### Activity
Each line in the entries below that holds the string "padded" must be copied.

Stored data entries:

Lemma main_writes (today : date) (fuel : nat) (st : state) :
  Forall (fun pc =>
            snd pc <> []
            /\ exists company,
                In company (parse_companies (hd EmptyString (stdin st)))
                /\ fst pc = output_file company
                /\ Forall (fun rv => r_source rv = "g2"
                                     /\ r_company rv = company) (snd pc))
         (writes (trace (main today fuel st))).
Proof.
  destruct (Nat.lt_ge_cases (List.length (stdin st)) 4) as [Hlt|Hge].
  { rewrite (end_of_input_lemma today fuel st Hlt).
    destruct (stdin st) as [|l1 [|l2 [|l3 [|l4 rest]]]]; cbn; constructor. }
  destruct (stdin st) as [|l1 [|l2 [|l3 [|l4 rest]]]] eqn:Hin;
    cbn in Hge; try lia.
  rewrite (main_eq today fuel st l1 l2 l3 l4 rest Hin). cbn [hd].
  destruct (fromisoformat (PyStr.strip l3)) as [sdt|]; [|constructor].
  destruct (fromisoformat (PyStr.strip l4)) as [edt|]; [|constructor].
  destruct (validated_prints today (Datetime.date_of sdt)
                             (Datetime.date_of edt)) as [Hmsgs _].
  destruct (validated today (Datetime.date_of sdt) (Datetime.date_of edt))
    as [msgs [[s e]|]]; cbn [fst] in Hmsgs; cbn [trace].
  - rewrite !writes_app, Hmsgs. cbn [app writes prompts].
    unfold bind.
    destruct (for_companies_writes fuel (PyStr.strip l2) (Date.isoformat s)
                (Date.isoformat e) (parse_companies l1)
                (mkState (world st) rest)) as [H _].
    cbn zeta in H.
    destruct (res (for_companies fuel (PyStr.strip l2) (Date.isoformat s)
                     (Date.isoformat e) (parse_companies l1)
                     (mkState (world st) rest))); cbn [trace]; auto.
    unfold print. cbn [trace]. now rewrite writes_app, app_nil_r.
  - rewrite writes_app, Hmsgs. constructor.
Qed.


Lemma main_opened (today : date) (fuel : nat) (st : state) :
  Forall (fun path => exists company,
              In company (parse_companies (hd EmptyString (stdin st)))
              /\ path = output_file company)
         (opened (trace (main today fuel st))).
Proof.
  destruct (Nat.lt_ge_cases (List.length (stdin st)) 4) as [Hlt|Hge].
  { rewrite (end_of_input_lemma today fuel st Hlt).
    destruct (stdin st) as [|l1 [|l2 [|l3 [|l4 rest]]]]; cbn; constructor. }
  destruct (stdin st) as [|l1 [|l2 [|l3 [|l4 rest]]]] eqn:Hin;
    cbn in Hge; try lia.
  rewrite (main_eq today fuel st l1 l2 l3 l4 rest Hin). cbn [hd].
  destruct (fromisoformat (PyStr.strip l3)) as [sdt|]; [|constructor].
  destruct (fromisoformat (PyStr.strip l4)) as [edt|]; [|constructor].
  assert (Hmsgs : opened (fst (validated today (Datetime.date_of sdt)
                                         (Datetime.date_of edt))) = []).
  { unfold validated.
    destruct (Date.gt (Datetime.date_of sdt) today); [reflexivity|].
    destruct (Date.gt (Datetime.date_of edt) today);
      now destruct (Date.gt (Datetime.date_of sdt) _). }
  destruct (validated today (Datetime.date_of sdt) (Datetime.date_of edt))
    as [msgs [[s e]|]]; cbn [fst] in Hmsgs; cbn [trace].
  - rewrite !opened_app, Hmsgs. cbn [app opened prompts].
    apply (bind_events opened); [exact opened_app| |].
    + apply (for_companies_writes fuel (PyStr.strip l2) (Date.isoformat s)
               (Date.isoformat e) (parse_companies l1)
               (mkState (world st) rest)).
    + intros _ _. constructor.
  - rewrite opened_app, Hmsgs. constructor.
Qed.

(** X14. [main] touches no file but those of the companies typed in, and
    never writes an empty list.  Every file it opens for writing is
    [output/<company>_g2_reviews.json] for a company of the list; every
    list it writes goes to such a file, is not empty, and every record in
    it carries that company and the source [g2]. *)
Theorem main_writes_only_company_files (today : date) (fuel : nat)
        (st : state) :
  Forall (fun pc =>
            snd pc <> []
            /\ exists company,
                In company (parse_companies (hd EmptyString (stdin st)))
                /\ fst pc = output_file company
                /\ Forall (fun rv => r_source rv = "g2"
                                     /\ r_company rv = company) (snd pc))
         (writes (trace (main today fuel st)))
  /\ Forall (fun path => exists company,
                 In company (parse_companies (hd EmptyString (stdin st)))
                 /\ path = output_file company)
            (opened (trace (main today fuel st))).
Proof.
  split; [apply main_writes|apply main_opened].
Qed.
Lemma parseCSVLine_reads_quoted_fields_witness :
  let said := ("he said " ++ String Server.dquote "hi"
                 ++ String Server.dquote "")%string in
  ["a, b"; said; " padded "] <> []
  /\ Server.parseCSVLine
       (Csv.join (String Server.comma "")
          (List.map Csv.quoteField ["a, b"; said; " padded "])) =
     ["a, b"; said; "padded"].
Proof.
  intros said. split; [discriminate|].
  rewrite (parseCSVLine_reads_quoted_fields ["a, b"; said; " padded "])
    by discriminate.
  reflexivity.
Defined.

(** ** What every loaded table satisfies *)

Lemma trimStart_clean (s : string) : startsClean (Str.trimStart s).
Proof.
  induction s as [|c r IH]; cbn [Str.trimStart]; [exact I|].
  destruct (Str.isSpace c) eqn:E; [exact IH | exact E].
Qed.

Lemma trimStart_of_clean (s : string) : startsClean s -> Str.trimStart s = s.
Proof.
  destruct s as [|c r]; [reflexivity|]. cbn [startsClean Str.trimStart].
  intros ->. reflexivity.
Qed.

Lemma trimEnd_clean (s : string) : startsClean s -> startsClean (Str.trimEnd s).
Proof.
  destruct s as [|c r]; [auto|]. cbn [startsClean Str.trimEnd].
  intros E. rewrite E. exact E.
Qed.

Lemma trimEnd_idem (s : string) : Str.trimEnd (Str.trimEnd s) = Str.trimEnd s.
Proof.
  induction s as [|c r IH]; [reflexivity|]. cbn [Str.trimEnd].
  destruct (Str.isSpace c && Str.isEmpty (Str.trimEnd r)) eqn:E; [reflexivity|].
  cbn [Str.trimEnd]. rewrite IH, E. reflexivity.
Qed.

Lemma trim_idem (s : string) : Str.trim (Str.trim s) = Str.trim s.
Proof.
  unfold Str.trim.
  rewrite (trimStart_of_clean (Str.trimEnd (Str.trimStart s)))
    by apply trimEnd_clean, trimStart_clean.
  apply trimEnd_idem.
Qed.

(** Induction on a string where the step may also use the tail of the
    tail, as the loop of [parseCSVLine] does on an escaped quote. *)
Lemma string_ind_two (P : string -> Prop) :
  P "" ->
  (forall c s, P s -> (forall d s', s = String d s' -> P s') -> P (String c s)) ->
  forall s, P s.
Proof.
  intros H0 Hstep s.
  assert (H : P s /\ (forall d s', s = String d s' -> P s')).
  { induction s as [|c s [IH1 IH2]].
    - split; [exact H0 | discriminate].
    - split; [apply Hstep; assumption|]. intros d s' [= _ <-]. exact IH1. }
  exact (proj1 H).
Qed.

(** What the loop of [parseCSVLine] adds to [result]: at least one field,
    and trimmed fields only. *)
Lemma parseCSVLine_from_fields (line : string) :
  forall cur inQuotes res,
  exists fields,
    fields <> []
    /\ Forall (fun f => Str.trim f = f) fields
    /\ Server.parseCSVLine_from line cur inQuotes res = res ++ fields.
Proof.
  induction line as [|c r IH IH2] using string_ind_two; intros cur q res.
  - exists [Str.trim cur]. split; [discriminate|]. split; [|reflexivity].
    constructor; [apply trim_idem | constructor].
  - cbn [Server.parseCSVLine_from].
    destruct (Ascii.eqb c Server.dquote).
    + destruct q; [destruct r as [|next r']|]; try apply IH.
      destruct (Ascii.eqb next Server.dquote); [|apply IH].
      apply (IH2 next r' eq_refl).
    + destruct (Ascii.eqb c Server.comma && negb q); [|apply IH].
      destruct (IH "" q (res ++ [Str.trim cur])) as (fields & Hne & Htr & ->).
      exists (Str.trim cur :: fields). split; [discriminate|].
      split; [constructor; [apply trim_idem | exact Htr]|].
      rewrite <- app_assoc. reflexivity.
Qed.

Lemma parseCSVLine_fields (line : string) :
  Server.parseCSVLine line <> []
  /\ Forall (fun f => Str.trim f = f) (Server.parseCSVLine line).
Proof.
  unfold Server.parseCSVLine.
  destruct (parseCSVLine_from_fields line "" false []) as (fields & Hne & Htr & ->).
  split; assumption.
Qed.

### Answer section
  ["a, b"; said; " padded "] <> []
          (List.map Csv.quoteField ["a, b"; said; " padded "])) =
     ["a, b"; said; "padded"].
  rewrite (parseCSVLine_reads_quoted_fields ["a, b"; said; " padded "])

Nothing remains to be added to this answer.